By using the liquid crystalline resin of the present invention as a thermoplastic resin, strength, abrasion resistance and heat aging characteristics are improved without impairing the original characteristics of the thermoplastic resin. It can further improve physical properties and add flame retardancy, and for films, fibers, molded products, electrical and electronic equipment, precision equipment, office equipment, automobile and vehicle parts, and other various applications. It is suitable.

──────────────────────────────────────────────────続 き Continued on the front page (51) Int.Cl. ⁶ Identification code FI C08L 67:00)

Claims (11)

[Claims] 1. A liquid crystalline resin containing a p-hydroxybenzoic acid residue as an essential component and having a melting point of 140 ° C. or more and less than 200 ° C. 2. The liquid crystalline resin according to claim 1, which contains a dioxybiphenyl unit. 3. A liquid crystalline resin comprising the following structural units (I), (III) and (I)
Liquid crystalline polyester having the structural unit of V), or
A liquid crystalline polyester having structural units of (I), (II), (III) and (IV), (Where R1 in the formula is And R2 represents one or more groups selected from Represents one or more groups selected from In the formula, X represents a hydrogen atom or a chlorine atom. ) And at least as —OCH ₂ CH ₂ O— as structural unit (III) and / or as structural unit (IV) The liquid crystalline resin according to claim 1, comprising a liquid crystalline polyester having: 4. A composition comprising structural units (I), (II), (III) and (IV), wherein the total of structural units (I) and (II) is (I), (II) and (II)
35 to 90 mol% of the total of (I), the structural unit (III) is composed of (I) and (I)

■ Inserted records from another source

(* ===== verification/AgentProperties.v ===== *)
(** * AgentProperties: the guarantees of the main loop *)

From stdpp Require Import base numbers gmap list strings.
From S2P Require Import Prelude Network BpfMaps SockCache ReportData NetworkEvent EventFilter NatResolver.
From S2P Require Import EventProvider Timer TimerProperties Text Metadata HostStats HostStatsProperties.
From S2P Require Import Report Publisher Kubernetes KubernetesProperties Traits Agent.
From Stdlib Require Import QArith_base.
Import Agent.
Open Scope Z_scope.

Section agent.
Context {R : Type} `{NatResolver R} {T : Type} `{Clock T}.
Context {IP P : Type} `{EventProvider IP P} {F : Type} `{EventFilter AggregateResults.t F}.
Context {IM M : Type} `{MultiMetadataProvider IM M} {IS S : Type} `{HostStatsProvider IS S} {Pub E : Type}.
Context (service : ServiceMetadata.t) (env_var : string → option string) (opt : Options.t).
Implicit Types (self : Agent.t R T P F M S Pub) (i : inputs T IP IM IS Pub E).

(** *** The schedule *)

(** The identifiers the loop knows. *)
Definition known_ids self : list Z :=
  [aggregate_event self; publish_event self; resolve_nat_event self].

Definition schedule_ok self : Prop :=
  Forall (λ e, PeriodicEvent.id e ∈ known_ids self) (EventTimer.events (timer self)).

Lemma sleep_events fuel flag (tm : EventTimer.t T) until now j res tm' :
  EventTimer.try_sleep_loop fuel flag tm until now j = Some (res, tm') →
  EventTimer.events tm' = EventTimer.events tm.
Proof.
  revert tm now j. induction fuel as [|fuel IH]; intros tm now j; simpl.
  - destruct (now <? until); [done|]. by intros [= <- <-].
  - destruct (now <? until); [|by intros [= <- <-]]. intros (n & _ & Hs)%bind_Some.
    destruct (_ && _); [by injection Hs as <- <-|]. by apply IH in Hs.
Qed.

65 to 10 mol% of the total of I) and (III), the molar ratio of the structural unit (I) / (II) is 70/30 to 90/10, and the structural unit (IV) is the structural unit (II) 4. The liquid crystalline resin according to claim 3, which is substantially equimolar to the total of (III) and (III). 5. The liquid crystalline resin according to claim 1, wherein R2 of the structural unit (IV) includes at least one selected from the following structures R3. R3: 6. The liquid crystalline resin according to claim 5, wherein the ratio of R3 is 1 to 90 mol% based on 100 mol% of all the dicarboxylic acid components constituting the liquid crystalline resin. 7. A thermoplastic resin composition comprising 0.01 to 15 parts by weight of the liquid crystalline resin according to claim 1 based on 100 parts by weight of the thermoplastic resin. 8. A total of 10 liquid crystal resins and thermoplastic resins.

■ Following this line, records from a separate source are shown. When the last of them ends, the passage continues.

(* ===== verification/ServerTests.v ===== *)
(** * ServerTests: the tests of the system metrics and of the metrics server

    Translates the tests of system_metrics_provider.rs, provider.rs and server.rs of
    nfm-controller/src/open_metrics and of metadata/eni.rs.  A request goes to the handler of the
    server instead of through a socket; the tests that need an EC2 instance are left out. *)

From stdpp Require Import base numbers gmap list strings.
From Stdlib Require Import Ascii.
From S2P Require Import Prelude Network ReportData Text Metadata HostStats HostInspection Kubernetes NetNamespaces.
From S2P Require Import OpenMetrics MetricsServer Testing HostTests MetricsTests.
Import RuntimeEnvironmentMetadataProvider Fakes.
Open Scope Z_scope.

(** ** eni.rs *)
Module EniTests.

(** [MockInterfaceVirtualChecker]. *)
Definition is_virtual (virtual_interfaces : list string) (iface_name : chars) : Result bool unit :=
  Ok (bool_decide (iface_name ∈ chr <$> virtual_interfaces)).

Definition provider (network : list NetworkInterfaceInfo.t) : EniMetadataProvider.t :=
  EniMetadataProvider.mk (chr "the-instance-id") (chr "the-instance-type") network.

Definition test_instance_id : test :=
  let imds_get : chars → Result chars unit := λ _, Err tt in
  let ec2_provider := EniMetadataProvider.refresh imds_get (EniMetadataProvider.new imds_get) in
  let metadata := EniMetadataProvider.get_metadata ec2_provider in
  assert (EnvMetadata.contains_key metadata "instance-id").

(** [assert_eq!] of a metadata value with a string. *)
Definition assert_string (value : option ReportValue.t) (expected : string) : test :=
  match value with Some (ReportValue.String s) => assert_eq s expected | _ => None end.

Definition test_network_information : test :=
  let ec2_provider := provider [NetworkInterfaceInfo.mk (chr "the-mac") (chr "the-interface-id")] in
  let metadata := EniMetadataProvider.get_metadata ec2_provider in
  _ ← assert_eq (length metadata) 2%nat;
  _ ← assert_string (EnvMetadata.get metadata "instance-id") "the-instance-id";
  assert_string (EnvMetadata.get metadata "instance-type") "the-instance-type".

Definition ip_br_link : chars := text
  [""; "                    lo               UNKNOWN        11:00:00:00:00:00 <LOOPBACK,UP,LOWER_UP> ";
   "                    eth1             UP             22:00:00:00:00:00 <BROADCAST,MULTICAST,UP,LOWER_UP> ";
   "                    docker0          DOWN           33:00:00:00:00:00 <NO-CARRIER,BROADCAST,MULTICAST,UP> ";
   "                    eth2             UP             44:00:00:00:00:00 <BROADCAST,MULTICAST,UP,LOWER_UP> ";
   "                "]%string.

Definition net_infos : list NetworkInterfaceInfo.t :=
  [NetworkInterfaceInfo.mk (chr "22:00:00:00:00:00") (chr "ifc-id1");
   NetworkInterfaceInfo.mk (chr "44:00:00:00:00:00") (chr "ifc-id2")].

Definition test_get_network_devices : test :=
  let actual_net_devs :=
    EniMetadataProvider.get_network_devices (Ok ip_br_link) (is_virtual ["docker0"; "lo"]%string) (provider net_infos) in
  assert_eq actual_net_devs
    [NetworkDevice.mk (chr "eth1") (chr "ifc-id1"); NetworkDevice.mk (chr "eth2") (chr "ifc-id2")].

Lemma eni_tests_pass : all_passed [test_instance_id; test_network_information; test_get_network_devices] = true.
Proof. run_tests. Qed.

End EniTests.

(** ** system_metrics_provider.rs *)
Module SystemProviderTests.
Import SystemMetricsProvider InterfaceProviderTests.

Definition provider : Type := SystemMetricsProvider.t MapGauge.t.

(** A host with no interface. *)
Definition bare_host : host := SystemMetricsProvider.mk_host (Err tt) (λ _, Ok false) (λ _, Err tt) map_to_list.

Definition create_test_provider (compute_platform : ComputePlatform) : option provider :=
  new no_env no_imds compute_platform.

Definition test_system_metrics_provider_new : test :=
  self ← create_test_provider Ec2Plain;
  (* Verify the provider is created successfully *)
  _ ← assert_eq (compute_platform self) Ec2Plain;
  (* Default when K8s metadata is not available *)
  assert_eq (node_name self) "unknown"%string.

Definition k8s_platforms : list ComputePlatform := [Ec2K8sEks; Ec2K8sVanilla].

Definition test_system_metrics_provider_new_k8s_platforms : test :=
  for_each k8s_platforms (λ platform,
    self ← create_test_provider platform;
    assert_eq (compute_platform self) platform).

Definition test_system_metric_get_labels_ec2_plain : test :=
  assert_eq (SystemMetric.get_labels Ec2Plain) ["instance_id"; "eni"]%string.

Definition test_system_metric_get_labels_k8s_platforms : test :=
  for_each k8s_platforms (λ platform,
    assert_eq (SystemMetric.get_labels platform) ["instance_id"; "eni"; "node"]%string).

Definition metric : SystemMetric.t := SystemMetric.mk (chr "eni-12345") 100 200 300 400 500.

Definition test_system_metric_label_values_ec2_plain : test :=
  assert_eq (SystemMetric.label_values metric Ec2Plain "test-node" "i-1234567890abcdef0")
    ["i-1234567890abcdef0"; "eni-12345"]%string.

Definition test_system_metric_label_values_k8s_platforms : test :=
  for_each k8s_platforms (λ platform,
    assert_eq (SystemMetric.label_values metric platform "test-node" "i-1234567890abcdef0")
      ["i-1234567890abcdef0"; "eni-12345"; "test-node"]%string).

(** *** A host with two interfaces *)

(** [eth1] and [eth2] are physical, and [ethtool] answers for both. *)
Definition mocked_host : host := SystemMetricsProvider.mk_host (Ok EniTests.ip_br_link)
  (EniTests.is_virtual ["lo"; "docker0"]%string)
  (HostStatsTests.fake_runner [("eth1"%string, Ok (HostStatsTests.ethtool_template 5 6 9 7 8 10));
                               ("eth2"%string, Ok (HostStatsTests.ethtool_template 5 6 9 7 8 10))])
  map_to_list.

Definition create_mocked_provider_for_platform (platform : ComputePlatform) : option provider :=
  let network_interface_stats : HostStatsProviderImpl.Table :=
    <[NetworkDevice.mk (chr "eth2") (chr "ifc-id2") := NetworkInterfaceStats.default]>
      (<[NetworkDevice.mk (chr "eth1") (chr "ifc-id1") := NetworkInterfaceStats.default]> ∅) in
  (* Set node name based on platform type *)
  let node_name :=
    match platform with Ec2Plain => "node-name" | Ec2K8sEks | Ec2K8sVanilla => "k8s-node-name" end%string in
  let build name : option MapGauge.t := build_gauge_metric (SystemMetric.get_labels platform) name "description" in
  g1 ← build "bw_in_allowance_exceeded"%string;
  g2 ← build "bw_out_allowance_exceeded"%string;
  g3 ← build "pps_allowance_exceeded"%string;
  g4 ← build "conntrack_allowance_exceeded"%string;
  g5 ← build "linklocal_allowance_exceeded"%string;
  Some (SystemMetricsProvider.mk platform
    (EniMetadataProvider.mk (chr "inst-id1") (chr "the-instance-type") EniTests.net_infos)
    network_interface_stats node_name g1 g2 g3 g4 g5).

Definition create_mocked_provider : option provider := create_mocked_provider_for_platform Ec2Plain.

Definition metric_names : list string :=
  ["bw_in_allowance_exceeded"; "bw_out_allowance_exceeded"; "pps_allowance_exceeded"; "conntrack_allowance_exceeded";
   "linklocal_allowance_exceeded"].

The thermoplastic resin composition according to claim 7, further comprising 0.01 to 30 parts by weight of red phosphorus based on 0 part by weight. 9. A total of 10 of a liquid crystalline resin and a thermoplastic resin.

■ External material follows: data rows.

(* ===== verification/CompressionTests.v ===== *)
(** * CompressionTests: a compressed report is the report

    Translates the tests of publisher_endpoint.rs that build reports of hundreds of random flows and
    compare the compressed body with the plain one.  They are not evaluated on samples: they are proved
    to pass whatever the random generator draws, for crates that behave as documented.  Storing the
    bodies as sample files is left out. *)

From stdpp Require Import base numbers gmap list strings.
From Stdlib Require Import QArith_base.
From S2P Require Import Prelude Network ReportData NetworkEvent Text Metadata HostStats Timer TimerProperties.
From S2P Require Import Report ReportProperties Publisher PublisherProperties Testing ReportTests.
Import ReportFacts ReportPublisherOTLP ReportFixture.
Open Scope Z_scope.

(** The generator of random numbers, as its state. *)
Class Rng (R : Type) := {
  next_u32 : R → Z * R;
  gen_u8 : R → Z * R;
  gen_range : Z → Z → R → Z * R;
}.

(** Drawing threads the generator. *)
Definition rand (R A : Type) : Type := R → A * R.
#[local] Notation "x ⟵ m ; k" := (λ rng, let '(x, rng) := m rng in k rng)
  (at level 20, m at level 100, k at level 200, right associativity).
Definition return_rand {R A : Type} (a : A) : rand R A := λ rng, (a, rng).

Section draws.
Context {R : Type} `{Rng R}.

(** ** Values that are somewhat within realistic ranges we'd see in the field *)
Fixpoint rand_bytes (n : nat) : rand R (list Z) :=
  match n with
  | O => return_rand []
  | S n => byte ⟵ gen_u8; bytes ⟵ rand_bytes n; return_rand (byte :: bytes)
  end.
(** The first half of the address is random. *)
Definition rand_ipv6 : rand R (list Z) := bytes ⟵ rand_bytes 8; return_rand (bytes ++ replicate 8 0).
Definition rand_service_port : rand R Z := gen_range 1 100.
Definition rand_cxn_count : rand R Z := gen_range 0 1000000.
Definition rand_duration_us : rand R Z := gen_range 0 1000000.
Definition rand_retrans_count : rand R Z := gen_range 0 1000000.
Definition rand_byte_segment_count : rand R Z := gen_range 0 10000000000.

Definition rand_histogram : rand R MetricHistogram.t :=
  count ⟵ rand_cxn_count;
  min ⟵ rand_duration_us;
  max ⟵ rand_duration_us;
  sum ⟵ rand_duration_us;
  return_rand (MetricHistogram.mk count min max sum).

Definition build_random_network_stats : rand R NetworkStats.t :=
  sockets_connecting ⟵ rand_cxn_count;
  sockets_established ⟵ rand_cxn_count;
  sockets_closing ⟵ rand_cxn_count;
  sockets_closed ⟵ rand_cxn_count;
  sockets_completed ⟵ rand_cxn_count;
  severed_connect ⟵ rand_cxn_count;
  severed_establish ⟵ rand_cxn_count;
  connect_attempts ⟵ rand_cxn_count;
  bytes_received ⟵ rand_byte_segment_count;
  bytes_delivered ⟵ rand_byte_segment_count;
  segments_received ⟵ rand_byte_segment_count;
  segments_delivered ⟵ rand_byte_segment_count;
  retrans_syn ⟵ rand_retrans_count;
  retrans_est ⟵ rand_retrans_count;
  retrans_close ⟵ rand_retrans_count;
  rtos_syn ⟵ rand_retrans_count;
  rtos_est ⟵ rand_retrans_count;
  rtos_close ⟵ rand_retrans_count;
  connect_us ⟵ rand_histogram;
  rtt_us ⟵ rand_histogram;
  rtt_smoothed_us ⟵ rand_histogram;
  return_rand (NetworkStats.mk sockets_connecting sockets_established sockets_closing sockets_closed
    sockets_completed severed_connect severed_establish connect_attempts bytes_received bytes_delivered
    segments_received segments_delivered retrans_syn retrans_est retrans_close rtos_syn rtos_est rtos_close
    connect_us rtt_us rtt_smoothed_us).

(** ** The report *)
Definition build_env_metadata : EnvMetadata.t :=
  let env_metadata := EnvMetadata.default in
  let env_metadata := EnvMetadata.insert env_metadata "instance_id" (ReportValue.String "instance-id") in
  EnvMetadata.insert env_metadata "machine_id" (ReportValue.String "machine-id").

Definition build_process_stats : ProcessStats.t :=
  ProcessStats.mk (CountersOverall.mk {|
      EventCounters.active_connect_events := 1;
      EventCounters.active_established_events := 2;
      EventCounters.passive_established_events := 3;
      EventCounters.state_change_events := 4;
      EventCounters.rtt_events := 5;
      EventCounters.retrans_events := 6;
      EventCounters.rto_events := 7;
      EventCounters.other_events := 8;
      EventCounters.socket_events := 9;
      EventCounters.sockets_invalid := 10;
      EventCounters.map_insertion_errors := 18;
      EventCounters.rtts_invalid := 15;
      EventCounters.set_flags_errors := 16;
      EventCounters.other_errors := 17
    |} ProcessCounters.default) [UsageStats.mk (40 # 1000) 512 (6 # 100) 100 12801].

Definition build_host_stats : HostStats.t := HostStats.mk [iface_stats "iface-id-1"; iface_stats "iface-id-2"].

Definition build_k8s_metadata : K8sMetadata.t :=
  K8sMetadata.mk (Some (ReportValue.String "k8s-node")) (Some (ReportValue.String "k8s-cluster")).

Definition numbered (prefix : string) (n : nat) : string := str (chr prefix ++ show_uint (Z.of_nat n)).

Definition pods_of (flow_idx : nat) : FlowMetadata.t :=
  let service_name_mutator := (flow_idx mod 5)%nat in
  let pod_name_mutator := (flow_idx mod 20)%nat in
  FlowMetadata.mk
    (Some (PodInfo.mk (numbered "nginx-deployment-59f8b7dc9-bzmfn-" pod_name_mutator) "default"
             (numbered "nginx-service-" service_name_mutator)))
    (Some (PodInfo.mk (numbered "nginx-doppelganger-9997cd54b-rz55s-" pod_name_mutator) "nfm"
             (numbered "nginx-doppelganger-" service_name_mutator))).

(** One turn of the loop over flows; [None] is the [unwrap] of a context of no known family. *)
Definition build_flow (address_family : Z) (include_k8s : bool) (flow_idx : nat) : rand R (option AggregateResults.t) :=
  local_ipv4 ⟵ next_u32;
  remote_ipv4 ⟵ next_u32;
  local_ipv6 ⟵ rand_ipv6;
  remote_ipv6 ⟵ rand_ipv6;
  remote_port ⟵ rand_service_port;
  let context := SockContext.default
    <| SockContext.is_client := true |> <| SockContext.address_family := address_family |>
    <| SockContext.local_ipv4 := local_ipv4 |> <| SockContext.remote_ipv4 := remote_ipv4 |>
    <| SockContext.local_ipv6 := local_ipv6 |> <| SockContext.remote_ipv6 := remote_ipv6 |>
    <| SockContext.local_port := 0 |> <| SockContext.remote_port := remote_port |> in
  stats ⟵ build_random_network_stats;
  return_rand (
    flow ← flow_of context;
    let flow := if include_k8s then flow <| FlowProperties.kubernetes_metadata := Some (pods_of flow_idx) |> else flow in
    Some (AggregateResults.mk flow stats)).

Fixpoint build_flows (num_flows flow_idx : nat) (address_family : Z) (include_k8s : bool) :
    rand R (option (list AggregateResults.t)) :=
  match num_flows with
  | O => return_rand (Some [])
  | S num_flows =>
      result ⟵ build_flow address_family include_k8s flow_idx;
      results ⟵ build_flows num_flows (S flow_idx) address_family include_k8s;
      return_rand (result ← result; results ← results; Some (result :: results))
  end.

Definition build_report (num_flows : nat) (address_family : Z) (include_k8s : bool) : rand R (option NfmReport.t) :=
  aggregated_results ⟵ build_flows num_flows 0 address_family include_k8s;
  return_rand (
    aggregated_results ← aggregated_results;
    let report := NfmReport.set_network_stats new_report aggregated_results in
    let report := NfmReport.set_service_metadata report (ServiceMetadata.mk (ReportValue.String "network-flow-monitor")
                    (ReportValue.String "1.0") (ReportValue.String "the-build-ts")) in
    let report := NfmReport.set_env_metadata report build_env_metadata in
    let report := NfmReport.set_process_stats report build_process_stats in
    let report := NfmReport.set_host_stats report build_host_stats in
    Some (if include_k8s then NfmReport.set_k8s_metadata report build_k8s_metadata else report)).

(** ** The tests *)
Section compression.
Context {Bytes Client : Type} `{EqDecision Bytes} (c : crates Bytes Client) `{!CratesLaws c}.
(** The length of bytes, and flate2's decoder. *)
Context (len : Bytes → Z) (gunzip : Bytes → option Bytes).

Definition build_publisher (compression : ReportCompression) : option (t Client) :=
  new_without_proxy c "http://localhost" "us-west-1" compression.

Definition decompress (compression : ReportCompression) (data : Bytes) : option Bytes :=
  match compression with
  | NoCompression => Some data
  | Gzip => gunzip data
  end.

Definition run_compression_test (num_flows : nat) (address_family : Z) (include_k8s : bool) (rng : R) : test :=
  publisher_with_compression ← build_publisher Gzip;
  publisher_no_compression ← build_publisher NoCompression;
  report ← (build_report num_flows address_family include_k8s rng).1;
  let now := FakeClock.now_timespec (FakeClock.mk 1718716821050) in
  body_no_compression ← build_report_body c publisher_no_compression report now;
  body_with_compression ← build_report_body c publisher_with_compression report now;
  (* Aiming for a min 50% compression ratio. *)
  _ ← assert (len body_with_compression <? len body_no_compression / 2);
  decompressed ← decompress Gzip body_with_compression;
  assert_eq body_no_compression decompressed.

Definition test_compression_ec2_report_ipv4 : R → test := run_compression_test 500 AF_INET false.
Definition test_compression_k8s_report_ipv4 : R → test := run_compression_test 500 AF_INET true.
Definition test_compression_ec2_report_ipv6 : R → test := run_compression_test 500 AF_INET6 false.
Definition test_compression_k8s_report_ipv6 : R → test := run_compression_test 500 AF_INET6 true.

(** A client can be built, the decoder inverts the encoder, and messages compress to less than half. *)
Class FlateLaws : Prop := {
  client_built : is_Some (build_client c None);
  gunzip_gzip encoded zipped : gzip c encoded = Some zipped → gunzip zipped = Some encoded;
  gzip_halves message encoded zipped :
    encode c message = Some encoded → gzip c encoded = Some zipped → len zipped < len encoded / 2;
}.

Lemma build_flows_some num_flows flow_idx address_family include_k8s rng :
  address_family = AF_INET ∨ address_family = AF_INET6 →
  is_Some (build_flows num_flows flow_idx address_family include_k8s rng).1.
Proof.
  intros Hf. revert flow_idx rng. induction num_flows as [|n IH]; intros flow_idx rng; [by eexists|].
  cbn [build_flows]. assert (is_Some (build_flow address_family include_k8s flow_idx rng).1) as [result Hr].
  { unfold build_flow. repeat case_match; cbn; destruct Hf as [-> | ->]; by eexists. }
  destruct (build_flow _ _ _ rng) as [r rng']. cbn in Hr. subst r.
  destruct (IH (S flow_idx) rng') as [results Hrs]. destruct (build_flows n _ _ _ rng') as [rs rng'']. cbn in Hrs |- *. subst rs.
  by eexists.
Qed.

Lemma build_report_plain num_flows address_family include_k8s rng :
  address_family = AF_INET ∨ address_family = AF_INET6 →
  ∃ report, (build_report num_flows address_family include_k8s rng).1 = Some report ∧ metadata_plain report.
Proof.
  intros Hf. unfold build_report. destruct (build_flows_some num_flows 0 address_family include_k8s rng Hf) as [results Hr].
  destruct (build_flows num_flows _ _ _ rng) as [r rng']. cbn in Hr |- *. subst r. cbn [mbind option_bind].
  eexists. split; [done|]. destruct include_k8s; repeat constructor.
Qed.

(** The test passes for any number of flows and any draws. *)
Lemma run_compression_test_passes `{!FlateLaws} num_flows address_family include_k8s rng :
  address_family = AF_INET ∨ address_family = AF_INET6 →
  passed (run_compression_test num_flows address_family include_k8s rng) = true.
Proof.
  intros Hf. destruct (build_report_plain num_flows address_family include_k8s rng Hf) as (report & Hr & Hm).
  unfold run_compression_test, build_publisher, new_without_proxy, new. destruct client_built as [cl Hcl].
  rewrite bool_decide_eq_true_2 by done. cbn [mbind option_bind]. rewrite Hcl. cbn [mbind option_bind]. rewrite Hr. cbn [mbind option_bind].
  set (now := FakeClock.now_timespec _). assert (timespec.wf now) as Hnow by (unfold timespec.wf; by_eval).
  destruct (build_report_body_ok c (mk cl "http://localhost" "us-west-1" NoCompression) report now Hnow Hm)
    as (b0 & -> & export & encoded & He & Henc & ->).
  destruct (build_report_body_ok c (mk cl "http://localhost" "us-west-1" Gzip) report now Hnow Hm)
    as (b1 & -> & export' & encoded' & He' & Henc' & Hz).
  rewrite He in He'. injection He' as <-. rewrite Henc in Henc'. injection Henc' as <-. cbn [compression] in Hz.
  cbn [mbind option_bind]. rewrite (proj2 (Z.ltb_lt _ _)) by (by eapply gzip_halves). cbn.
  rewrite (gunzip_gzip _ _ Hz). cbn. by rewrite assert_eq_refl.
Qed.

Lemma compression_tests_pass `{!FlateLaws} rng : all_passed [test_compression_ec2_report_ipv4 rng;
  test_compression_k8s_report_ipv4 rng; test_compression_ec2_report_ipv6 rng; test_compression_k8s_report_ipv6 rng] = true.
Proof.
  cbn [all_passed forallb]. unfold test_compression_ec2_report_ipv4, test_compression_k8s_report_ipv4,
    test_compression_ec2_report_ipv6, test_compression_k8s_report_ipv6.
  by rewrite !run_compression_test_passes by auto.
Qed.

End compression.
End draws.

(** ** Crates that meet the laws, and a generator

    Bytes are the number of times they were compressed. *)
Definition layered_crates : crates nat unit :=
  mk_crates unit (λ _, Some ()) (λ _, Some ()) (λ _, Err ()) visible (λ _, "20240618T132021Z"%string)
    (λ _, Some 0%nat) (λ n, Some (S n)) (λ _ _ _ _ _ _ _ _ _, "AWS4-HMAC-SHA256"%string) (λ _, "ip"%string) (Ok tt) (Some tt).
#[local] Instance layered_crates_laws : CratesLaws layered_crates.
Proof. split; by cbn. Qed.

Definition layered_len (n : nat) : Z := match n with O => 1000 | _ => 10 end.
#[local] Instance layered_flate_laws : FlateLaws layered_crates layered_len (λ n, match n with O => None | S n => Some n end).
Proof. split; cbn; [by eexists|by intros ? ? [= <-]|by intros ? ? ? [= <-] [= <-]]. Qed.

(** A generator that counts. *)
#[local] Instance counting : Rng Z := {
  next_u32 n := (n mod 2 ^ 32, n + 1);
  gen_u8 n := (n mod 2 ^ 8, n + 1);
  gen_range low high n := (low + n mod (high - low), n + 1);
}.

Example compression_run :
  passed (run_compression_test layered_crates layered_len (λ n, match n with O => None | S n => Some n end)
    20 AF_INET6 true 0) = true.
Proof. apply run_compression_test_passes; [apply _|apply _|by right]. Qed.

The thermoplastic resin composition according to claim 7 or 8, further comprising 5 to 300 parts by weight of an inorganic filler based on 0 part by weight. 10. A molded article comprising the thermoplastic resin composition according to any one of claims 7 to 9. 11. An additive for a thermoplastic resin comprising the liquid crystalline resin according to claim 1.